**TASK**: Out of the material that follows, write out exactly the lines from the line with "nothing but [tar" to the line with "let extract := EvRunCommand", both ends included, and no others.

**MATERIAL FOR THE TASK**:
#[global] Instance p4_mutex : P4Mutex world := {|
  P4_MUTEX_SHARED := 1; P4_MUTEX_ROBUST := 2; P4_MUTEX_RECURSIVE := 4; P4_MUTEX_PRIO_INHERIT := 8;
  P4_MUTEX_PRIO_CEILING := 16; p4_mutex_init _ _ := mret tt; p4_mutex_init_ext _ _ _ := mret tt;
  p4_mutex_lock _ _ := answer; p4_mutex_trylock _ := answer; p4_mutex_unlock _ := answer;
|}.

#[global] Instance p4_cond : P4Cond world := {|
  P4_COND_SHARED := 1; p4_cond_init _ _ := mret tt; p4_cond_wake _ _ := answer; p4_cond_broadcast _ := answer;
  p4_cond_wait _ _ _ := answer;
|}.

#[global] Instance p4_task : P4Task world Z := {|
  P4EXT_THR_NUM_INVALID := -1; P4_THREAD_MYSELF := -2; P4_THREAD_STOPPED := 0; P4_THREAD_READY := 1;
  P4_THREAD_CURRENT := 2; P4_THREAD_SLEEPING := 3; P4_THREAD_WAIT_RX := 4; P4_THREAD_WAIT_RX_EV := 5;
  P4_THREAD_WAIT_TX := 6; P4_THREAD_WAIT_EV := 7; P4_THREAD_WAIT_INT := 8;
  p4ext_thr_create _ _ _ := r ← answer; mret (r, Some 1); p4_thread_delete _ := answer;
  p4_thread_ex_priority _ _ := answer; p4_thread_get_priority _ := answers; p4_thread_stop _ := answer;
  p4_thread_resume _ := answer; p4_thread_get_attr _ := answers; p4_start_running := mret 1;
  p4_set_running _ := mret tt; p4_run_handler _ _ := answer;
|}.

#[global] Instance p4_shm : P4Shm world := {|
  vm_fd := Z; VM_O_RD := 1; VM_O_WR := 2; VM_O_CREAT := 4; VM_O_EXCL := 8; VM_O_MAP := 16;
  vm_open _ _ := r ← answer; mret (r, Some 1); p4ext_vmem_alloc_aligned _ := mret (Some 1%positive);
  vm_map _ _ _ := answer;
|}.

#[global] Instance stdio : Output.Posix.Stdio world := {| Output.Posix.fputs _ := answer |}.

#[global] Instance vm : Output.Vm.Vm world := {|
  Output.Vm.mutex_printf := 1%positive; Output.Vm.mutex_printf_init _ := 1; Output.Vm.set_mutex_printf_init _ w := w;
  Output.Vm.vm_cprintf _ := mret tt;
|}.

#[global] Instance vx_time : VxTime world := {|
  VxWorksTimer.global_clock_id _ := CLOCK_REALTIME; VxWorksTimer.set_global_clock_id _ w := w;
  VxWorksTimer.nanosleep _ := r ← answer; mret (r, None);
  VxWorksTimer.clock_gettime _ := r ← answer; mret (r, Some (mk_timespec 0 0)); VxWorksTimer.perror _ := mret tt;
|}.

(** The call of [f] among [calls]. *)
Definition call {W} (f : Api.fn) (calls : list (Api.fn * C W Z)) : C W Z :=
  match filter (λ c, c.1 = f) calls with c :: _ => c.2 | [] => undef end.

(** The answers tried: each number that the systems use, alone and as an errno. *)
Definition worlds : list world :=
  ((λ e, [e]) <$> seqZ (-1) 135) ++ ((λ e, [-1; e]) <$> seqZ 0 135) ++ [[0x102]].

Definition returns {W} (r : Z) (m : C W Z) (w : W) : bool := match m w with Ret a _ => a =? r | _ => false end.

(** [f] returns [r] in some of the worlds [ws]. *)
Definition returned {W} (ws : list W) (calls : list (Api.fn * C W Z)) (u : Api.fn * Z) : bool :=
  existsb (returns u.2 (call u.1 calls)) ws.

Definition shm0 : osal_shm_t := PosixShm.mk_shm 3 0.

Definition posix : list (Api.fn * C world Z) :=
  posix_calls (H := linux_config) 1 (Some 1%positive) (Some 1%positive) (Some 1) None (Some 0) (Some []) (Some [])
    (Some shm0) None None (Some (mk_timer 0 0)) (Some tt) 1 1 0.
(** X1.  What one call of [download_vscode_cli] does to the world is one
    of six sequences: nothing; the download alone; the download and the
    removal of the archive; the download and the extraction; these and
    the removal; these and a change of permissions.  It downloads from
    the one fixed URL to the absolute path of [vscode_cli.tar.gz], runs
    nothing but [tar -xf] on that archive and removes nothing but that
    archive.  It returns [True] only having done nothing or after
    extraction and removal; [False] only after a download, and never
    with the permissions changed; the new mode is the old one with the
    bits [0o111] (73) added, and once the change is attempted the result
    is [True] whether it succeeds or not. *)
Theorem download_vscode_cli_effects {W : Type} (system : System W)
    (force_download : bool) (w : W) :
  let x := run (download_vscode_cli system force_download) w in
  ∃ tarball tar binary mode,
    let fetch := EvDownloadFile cli_download_url tarball in
    let extract := EvRunCommand [tar; pystr "-xf"; tarball] in
    let cleanup := EvRemoveFile tarball in
    let chmod := EvChangePermissions binary (N.lor mode 73) in
    trace_of x ∈ [ []; [fetch]; [fetch; cleanup]; [fetch; extract];
                   [fetch; extract; cleanup];
                   [fetch; extract; cleanup; chmod] ] ∧
    (result_of x = Ok true →
       trace_of x ∈ [ []; [fetch; extract; cleanup];
                      [fetch; extract; cleanup; chmod] ]) ∧
    (result_of x = Ok false →
       trace_of x ∈ [ [fetch]; [fetch; cleanup]; [fetch; extract; cleanup] ]) ∧
    (chmod ∈ trace_of x → result_of x = Ok true) ∧
    (trace_of x ≠ [] →
       ∃ w1, get_absolute_path system (pystr "vscode_cli.tar.gz") w
             = (Ok tarball, w1)).
Proof.
  cbv zeta. unfold run. rewrite download_vscode_cli_eq, call_cases.
  cbn [world proc].
  destruct (get_absolute_path system (pystr "vscode_cli.tar.gz") w)
    as [[tarball|e] w1]; [|exists [], [], [], 0%N; shape_leaf].
  rewrite call_cases. cbn [world proc].
  destruct (get_absolute_path system (pystr "./code") w1) as [[exe|e] w2];
    [|exists [], [], [], 0%N; shape_leaf].
  rewrite call_cases. cbn [world proc].
  destruct (path_exists system exe w2) as [[present|e] w3];
    [|exists [], [], [], 0%N; shape_leaf].
  destruct (present && negb force_download);
    [exists [], [], [], 0%N; shape_leaf|].
  unfold sys_download_file. rewrite acting_cases. cbn [world proc].
  destruct (download_file system cli_download_url tarball w3) as [[ok|e] w4];
    [|exists tarball, [], [], 0%N; shape_leaf].
  destruct ok; cbn [negb]; [|exists tarball, [], [], 0%N; shape_leaf].
  destruct (after_download_shape system tarball exe (Rt w4 None))
    as (tar & binary & mode & Hshape).
  cbv zeta in Hshape. exists tarball, tar, binary, mode.
  destruct (after_download system tarball exe (Rt w4 None)) as [[r s'] tr].
  simpl in Hshape.
  destruct Hshape as [[-> [e ->]]|[[-> Hr]|[[-> [e ->]]|[->|[-> ->]]]]];
    shape_leaf.
Qed.

(** X2.  [download_vscode_cli] leaves the world alone and returns [True]
    exactly when the CLI directory is there and the download is not
    forced; otherwise its first act is the download, to the absolute
    path of [vscode_cli.tar.gz], even when the directory exists. *)
Theorem download_vscode_cli_skips {W : Type} (system : System W)
    (force_download : bool) (w w1 w2 w3 : W) (tarball exe : str)
    (present : bool) :
  get_absolute_path system (pystr "vscode_cli.tar.gz") w = (Ok tarball, w1) →
  get_absolute_path system (pystr "./code") w1 = (Ok exe, w2) →
  path_exists system exe w2 = (Ok present, w3) →
  let x := run (download_vscode_cli system force_download) w in
  if present && negb force_download
  then x = (Ok true, Rt w3 None, [])
  else ∃ rest, trace_of x = EvDownloadFile cli_download_url tarball :: rest.
Proof.
  intros H1 H2 H3. cbv zeta. unfold run.
  rewrite download_vscode_cli_eq, call_cases. cbn [world proc]. rewrite H1.
  rewrite call_cases. cbn [world proc]. rewrite H2.
  rewrite call_cases. cbn [world proc]. rewrite H3.
  destruct (present && negb force_download); [done|].
  unfold sys_download_file. rewrite acting_cases. cbn [world proc].
  destruct (download_file system cli_download_url tarball w3) as [[ok|e] w4];
    unfold trace_of; mon_reduce; eauto.
Qed.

**ANSWER**:
    nothing but [tar -xf] on that archive and removes nothing but that
    archive.  It returns [True] only having done nothing or after
    extraction and removal; [False] only after a download, and never
    with the permissions changed; the new mode is the old one with the
    bits [0o111] (73) added, and once the change is attempted the result
    is [True] whether it succeeds or not. *)
Theorem download_vscode_cli_effects {W : Type} (system : System W)
    (force_download : bool) (w : W) :
  let x := run (download_vscode_cli system force_download) w in
  ∃ tarball tar binary mode,
    let fetch := EvDownloadFile cli_download_url tarball in
    let extract := EvRunCommand [tar; pystr "-xf"; tarball] in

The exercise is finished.